I used 1.0.2 previously, without mutual auth. I was using the following envoy.ext_authz configuration in the sidecars:

      stat_prefix: ext_authz
      target_uri: simple-auth-svc:8080
    timeout: 10s
filterName: envoy.ext_authz
filterType: HTTP
  index: FIRST
  listenerProtocol: HTTP
  listenerType: SIDECAR_INBOUND

However this does not seem to work with Istio 1.1.3 and its failing silently. If I remove the filter, it works as expected.
Has anyone tried the same with Istio 1.1.3? If so, please do share the envoy.ext_authz filter configuration.

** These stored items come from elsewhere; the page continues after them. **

Lemma crc_iter_u32 n c : 0 ≤ c ≤ U32_MAX → 0 ≤ Nat.iter n crc_shift c ≤ U32_MAX.
Proof. intros Hc. induction n; [done|]. simpl. by apply crc_shift_u32. Qed.
Lemma crc_iter_inj n c c' :
  0 ≤ c ≤ U32_MAX → 0 ≤ c' ≤ U32_MAX → Nat.iter n crc_shift c = Nat.iter n crc_shift c' → c = c'.
Proof.
  intros Hc Hc'. induction n as [|n IH]; [done|]. simpl.
  intros H. apply IH, crc_shift_inj; [by apply crc_iter_u32..|done].
Qed.

Lemma u8_u32 b : is_u8 b → 0 ≤ b ≤ U32_MAX.
Proof. width. Qed.
Lemma lxor_cancel_r a b c : Z.lxor a c = Z.lxor b c → a = b.
Proof.
  intros H. apply (f_equal (λ z, Z.lxor z c)) in H.
  by rewrite !Z.lxor_assoc, Z.lxor_nilpotent, !Z.lxor_0_r in H.
Qed.
Lemma crc_byte_u32 c b : 0 ≤ c ≤ U32_MAX → is_u8 b → 0 ≤ crc_byte c b ≤ U32_MAX.
Proof. intros Hc Hb. unfold crc_byte. apply crc_iter_u32, lxor_u32; [done|by apply u8_u32]. Qed.
Lemma crc_byte_inj c c' b b' :
  0 ≤ c ≤ U32_MAX → 0 ≤ c' ≤ U32_MAX → is_u8 b → is_u8 b' →
  crc_byte c b = crc_byte c' b' → Z.lxor c b = Z.lxor c' b'.
Proof.
  intros Hc Hc' Hb Hb'. unfold crc_byte. apply crc_iter_inj; apply lxor_u32; try done; by apply u8_u32.
Qed.

(** A fold of a step that keeps an invariant and is injective in its state. *)
Lemma fold_left_keeps {A B} (f : A → B → A) (P : A → Prop) (Q : B → Prop) l c :
  (∀ c b, P c → Q b → P (f c b)) → Forall Q l → P c → P (fold_left f l c).
Proof. intros Hf Hl. revert c. induction Hl as [|b l Hb Hl IH]; intros c Hc; simpl; auto. Qed.
Lemma fold_left_inj {A B} (f : A → B → A) (P : A → Prop) (Q : B → Prop) l c c' :
  (∀ c b, P c → Q b → P (f c b)) →
  (∀ c c' b, P c → P c' → Q b → f c b = f c' b → c = c') →
  Forall Q l → P c → P c' → fold_left f l c = fold_left f l c' → c = c'.
Proof.
  intros Hf Hi Hl. revert c c'. induction Hl as [|b l Hb Hl IH]; intros c c' Hc Hc' H; simpl in H; [done|].
  apply IH in H; auto. by eapply Hi.
Qed.
Lemma fold_left_middle {A B} (f : A → B → A) l x r c :
  fold_left f (l ++ x :: r) c = fold_left f r (f (fold_left f l c) x).
Proof. by rewrite fold_left_app. Qed.

(** Two byte strings that differ in exactly one byte have different
    checksums. *)
Theorem crc32_detects l r a b :
  Forall is_u8 l → Forall is_u8 r → is_u8 a → is_u8 b →
  crc32 (l ++ a :: r) = crc32 (l ++ b :: r) → a = b.
Proof.
  intros Hl Hr Ha Hb H. unfold crc32 in H. apply lxor_cancel_r in H. rewrite !fold_left_middle in H.
  assert (0 ≤ fold_left crc_byte l U32_MAX ≤ U32_MAX) as Hc.
  { apply (fold_left_keeps crc_byte (λ c, 0 ≤ c ≤ U32_MAX) is_u8); [|done|done].
    intros. by apply crc_byte_u32. }
  generalize dependent (fold_left crc_byte l U32_MAX). intros c H Hc.
  apply (fold_left_inj crc_byte (λ c, 0 ≤ c ≤ U32_MAX) is_u8) in H; [| | |done|by apply crc_byte_u32..].
  - apply crc_byte_inj in H; [|done..]. rewrite !(Z.lxor_comm c) in H. by apply lxor_cancel_r in H.
  - intros. by apply crc_byte_u32.
  - intros x y z Hx Hy Hz E. apply crc_byte_inj in E; [|done..]. by apply lxor_cancel_r in E.
Qed.

(** ** Sorting and disjointness *)

Lemma insert_by_perm {A} (key : A → Z) x l : insert_by key x l ≡ₚ x :: l.
Proof.
  induction l as [|y l IH]; simpl; [done|]. destruct (key x <=? key y); [done|].
  rewrite IH. apply perm_swap.
Qed.
Lemma sort_by_perm {A} (key : A → Z) l : sort_by key l ≡ₚ l.
Proof. induction l as [|x l IH]; simpl; [done|]. by rewrite insert_by_perm, IH. Qed.
Lemma sort_by_sorted {A} (key : A → Z) l : StronglySorted (λ a b, key a ≤ key b) (sort_by key l).
Proof.
  induction l as [|x k IH]; simpl; [constructor|].
  induction IH as [|y l Hs IH Hall]; simpl; [by repeat constructor|].
  destruct (key x <=? key y) eqn:E.
  - constructor; [by constructor|]. constructor; [lia|].
    rewrite Forall_forall in *. intros z Hz. specialize (Hall z Hz). simpl in Hall. lia.
  - constructor; [done|]. rewrite insert_by_perm. constructor; [lia|done].
Qed.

Istio just passes the config directly to Envoy, so I wouldn’t expect Pilot to generate any kind of error around this. However, the version of Envoy got bumped with the update to Istio 1.1, so it’s possible the filter config is being rejected. Have you checked the logs of the Istio Proxy?

One other thing to note is that the gRPC service name that Envoy uses for External Auth got rev’d in the new version. It was called envoy.service.auth.v2alpha and is now called envoy.service.auth.v2 — worth checking what your auth service is expecting.

1 Like

Thanks @spikecurtis.

I checked the logs of the istio proxy, and could note there is one critical log [1]. Not sure if its related though. Not sure if this is relevant.

However regarding the gRPC service name, the auth service is using envoy.service.auth.v2alpha, hence that could be a problem. Will update it to envoy.service.auth.v2 and re-check.

[1]. [2019-04-23 08:59:41.867][54][critical][main] [external/envoy/source/server/server.cc:90] error initializing configuration ‘/etc/istio/proxy/envoy.yaml’: Invalid path: /etc/certs/cert-chain.pem
Invalid path: /etc/certs/cert-chain.pem